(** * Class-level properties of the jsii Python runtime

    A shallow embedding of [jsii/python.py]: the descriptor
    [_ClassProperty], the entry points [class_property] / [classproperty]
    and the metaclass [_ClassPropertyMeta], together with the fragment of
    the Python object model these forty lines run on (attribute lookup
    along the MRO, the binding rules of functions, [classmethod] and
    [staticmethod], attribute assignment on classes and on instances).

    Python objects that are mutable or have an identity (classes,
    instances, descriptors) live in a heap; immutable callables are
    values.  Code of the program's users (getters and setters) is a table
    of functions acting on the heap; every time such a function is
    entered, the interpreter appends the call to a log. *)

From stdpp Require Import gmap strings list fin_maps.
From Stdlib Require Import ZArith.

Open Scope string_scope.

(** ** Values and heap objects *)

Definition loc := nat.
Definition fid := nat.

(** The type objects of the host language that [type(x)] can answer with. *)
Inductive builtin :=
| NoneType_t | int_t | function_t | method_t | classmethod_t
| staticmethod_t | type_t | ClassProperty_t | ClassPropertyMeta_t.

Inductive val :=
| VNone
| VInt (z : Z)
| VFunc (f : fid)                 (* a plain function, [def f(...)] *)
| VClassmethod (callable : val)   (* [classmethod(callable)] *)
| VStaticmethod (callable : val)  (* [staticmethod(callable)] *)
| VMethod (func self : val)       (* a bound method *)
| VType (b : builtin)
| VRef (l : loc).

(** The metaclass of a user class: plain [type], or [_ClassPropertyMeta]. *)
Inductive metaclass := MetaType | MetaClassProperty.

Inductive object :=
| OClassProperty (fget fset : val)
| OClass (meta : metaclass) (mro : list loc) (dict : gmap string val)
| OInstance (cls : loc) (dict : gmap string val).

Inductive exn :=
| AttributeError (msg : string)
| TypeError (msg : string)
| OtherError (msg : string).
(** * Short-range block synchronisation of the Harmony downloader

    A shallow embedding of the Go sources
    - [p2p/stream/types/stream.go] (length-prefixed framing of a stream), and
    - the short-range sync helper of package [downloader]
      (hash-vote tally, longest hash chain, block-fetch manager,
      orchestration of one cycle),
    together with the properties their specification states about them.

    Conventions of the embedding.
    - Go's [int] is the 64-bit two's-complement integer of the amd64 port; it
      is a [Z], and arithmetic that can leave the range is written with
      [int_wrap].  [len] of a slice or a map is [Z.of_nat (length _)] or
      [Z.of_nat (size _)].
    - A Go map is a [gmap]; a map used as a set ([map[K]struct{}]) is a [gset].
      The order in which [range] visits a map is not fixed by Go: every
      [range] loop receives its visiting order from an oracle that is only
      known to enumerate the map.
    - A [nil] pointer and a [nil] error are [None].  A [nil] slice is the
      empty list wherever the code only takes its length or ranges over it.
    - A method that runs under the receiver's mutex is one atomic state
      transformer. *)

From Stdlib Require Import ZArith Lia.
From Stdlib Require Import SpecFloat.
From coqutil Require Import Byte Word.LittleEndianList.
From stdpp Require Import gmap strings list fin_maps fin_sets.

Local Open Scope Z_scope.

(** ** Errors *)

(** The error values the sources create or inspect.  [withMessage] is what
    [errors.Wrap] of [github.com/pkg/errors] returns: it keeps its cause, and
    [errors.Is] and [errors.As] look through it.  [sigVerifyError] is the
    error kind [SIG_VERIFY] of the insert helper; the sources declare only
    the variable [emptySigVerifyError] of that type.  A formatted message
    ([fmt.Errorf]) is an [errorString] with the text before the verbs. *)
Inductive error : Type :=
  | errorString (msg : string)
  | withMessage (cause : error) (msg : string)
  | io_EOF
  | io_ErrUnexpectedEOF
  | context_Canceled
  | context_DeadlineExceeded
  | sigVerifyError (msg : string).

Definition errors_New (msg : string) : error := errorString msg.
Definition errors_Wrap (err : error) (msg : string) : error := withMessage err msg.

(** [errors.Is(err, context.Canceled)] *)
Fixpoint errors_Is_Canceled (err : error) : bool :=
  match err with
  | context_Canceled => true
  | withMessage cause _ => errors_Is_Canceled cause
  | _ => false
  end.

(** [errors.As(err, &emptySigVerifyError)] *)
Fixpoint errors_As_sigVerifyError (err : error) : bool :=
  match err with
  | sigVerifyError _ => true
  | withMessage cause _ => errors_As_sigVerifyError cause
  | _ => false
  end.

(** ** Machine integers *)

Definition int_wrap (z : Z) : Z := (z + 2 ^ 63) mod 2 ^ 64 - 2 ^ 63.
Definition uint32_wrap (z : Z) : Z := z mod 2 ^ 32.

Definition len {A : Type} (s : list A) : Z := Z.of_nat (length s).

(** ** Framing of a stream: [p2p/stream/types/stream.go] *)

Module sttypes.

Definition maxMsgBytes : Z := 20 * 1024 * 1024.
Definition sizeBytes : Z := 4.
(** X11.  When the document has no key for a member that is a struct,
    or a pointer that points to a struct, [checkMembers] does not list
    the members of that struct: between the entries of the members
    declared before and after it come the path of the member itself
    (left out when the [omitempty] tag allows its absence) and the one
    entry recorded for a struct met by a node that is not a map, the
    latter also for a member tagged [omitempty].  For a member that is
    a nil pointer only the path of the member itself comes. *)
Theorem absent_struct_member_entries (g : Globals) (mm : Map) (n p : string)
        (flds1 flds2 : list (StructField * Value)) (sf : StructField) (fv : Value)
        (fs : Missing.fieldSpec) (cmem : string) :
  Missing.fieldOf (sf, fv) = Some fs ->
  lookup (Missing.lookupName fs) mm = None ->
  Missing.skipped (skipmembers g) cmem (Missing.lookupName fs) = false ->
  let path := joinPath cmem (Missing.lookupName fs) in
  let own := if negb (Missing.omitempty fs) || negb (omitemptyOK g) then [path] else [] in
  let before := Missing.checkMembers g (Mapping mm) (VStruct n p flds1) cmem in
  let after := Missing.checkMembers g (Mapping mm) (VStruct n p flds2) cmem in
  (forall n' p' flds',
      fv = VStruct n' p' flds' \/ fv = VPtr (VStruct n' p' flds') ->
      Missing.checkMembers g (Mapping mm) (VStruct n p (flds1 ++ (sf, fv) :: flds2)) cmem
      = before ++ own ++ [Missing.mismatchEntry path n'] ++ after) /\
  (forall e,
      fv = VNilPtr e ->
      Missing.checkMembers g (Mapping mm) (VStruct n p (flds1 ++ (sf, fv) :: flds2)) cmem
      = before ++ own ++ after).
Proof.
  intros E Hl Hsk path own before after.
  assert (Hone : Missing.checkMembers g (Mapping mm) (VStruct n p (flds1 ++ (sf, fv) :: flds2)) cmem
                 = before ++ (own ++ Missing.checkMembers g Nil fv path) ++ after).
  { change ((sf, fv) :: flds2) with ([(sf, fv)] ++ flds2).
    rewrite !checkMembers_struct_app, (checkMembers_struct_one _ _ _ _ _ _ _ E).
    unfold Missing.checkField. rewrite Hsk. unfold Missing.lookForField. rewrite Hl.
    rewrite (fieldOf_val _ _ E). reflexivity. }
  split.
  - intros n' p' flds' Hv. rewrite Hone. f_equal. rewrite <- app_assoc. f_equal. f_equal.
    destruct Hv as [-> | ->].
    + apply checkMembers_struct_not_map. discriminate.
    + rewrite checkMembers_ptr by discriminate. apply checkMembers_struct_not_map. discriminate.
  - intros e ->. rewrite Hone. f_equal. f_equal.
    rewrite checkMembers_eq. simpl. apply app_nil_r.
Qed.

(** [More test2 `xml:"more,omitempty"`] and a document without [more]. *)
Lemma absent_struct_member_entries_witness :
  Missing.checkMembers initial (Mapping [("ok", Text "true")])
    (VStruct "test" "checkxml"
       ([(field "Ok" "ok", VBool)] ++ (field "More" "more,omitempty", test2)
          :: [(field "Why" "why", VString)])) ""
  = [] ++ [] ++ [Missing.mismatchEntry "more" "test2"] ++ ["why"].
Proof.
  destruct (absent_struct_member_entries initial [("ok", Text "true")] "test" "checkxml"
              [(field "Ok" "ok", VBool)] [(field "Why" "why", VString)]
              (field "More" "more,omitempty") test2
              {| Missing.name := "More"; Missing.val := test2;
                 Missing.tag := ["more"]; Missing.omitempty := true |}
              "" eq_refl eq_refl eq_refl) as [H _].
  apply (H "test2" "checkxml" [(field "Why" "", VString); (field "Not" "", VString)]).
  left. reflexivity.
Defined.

◇ ◇ ◇

* EXERCISE PROMPT
Would you restate, word for word, every line of the listing from its first line through the line with "VInt (z : Z)"?

* WORKED SOLUTION
(** * Class-level properties of the jsii Python runtime

    A shallow embedding of [jsii/python.py]: the descriptor
    [_ClassProperty], the entry points [class_property] / [classproperty]
    and the metaclass [_ClassPropertyMeta], together with the fragment of
    the Python object model these forty lines run on (attribute lookup
    along the MRO, the binding rules of functions, [classmethod] and
    [staticmethod], attribute assignment on classes and on instances).

    Python objects that are mutable or have an identity (classes,
    instances, descriptors) live in a heap; immutable callables are
    values.  Code of the program's users (getters and setters) is a table
    of functions acting on the heap; every time such a function is
    entered, the interpreter appends the call to a log. *)

From stdpp Require Import gmap strings list fin_maps.
From Stdlib Require Import ZArith.

Open Scope string_scope.

(** ** Values and heap objects *)

Definition loc := nat.
Definition fid := nat.

(** The type objects of the host language that [type(x)] can answer with. *)
Inductive builtin :=
| NoneType_t | int_t | function_t | method_t | classmethod_t
| staticmethod_t | type_t | ClassProperty_t | ClassPropertyMeta_t.

Inductive val :=
| VNone
| VInt (z : Z)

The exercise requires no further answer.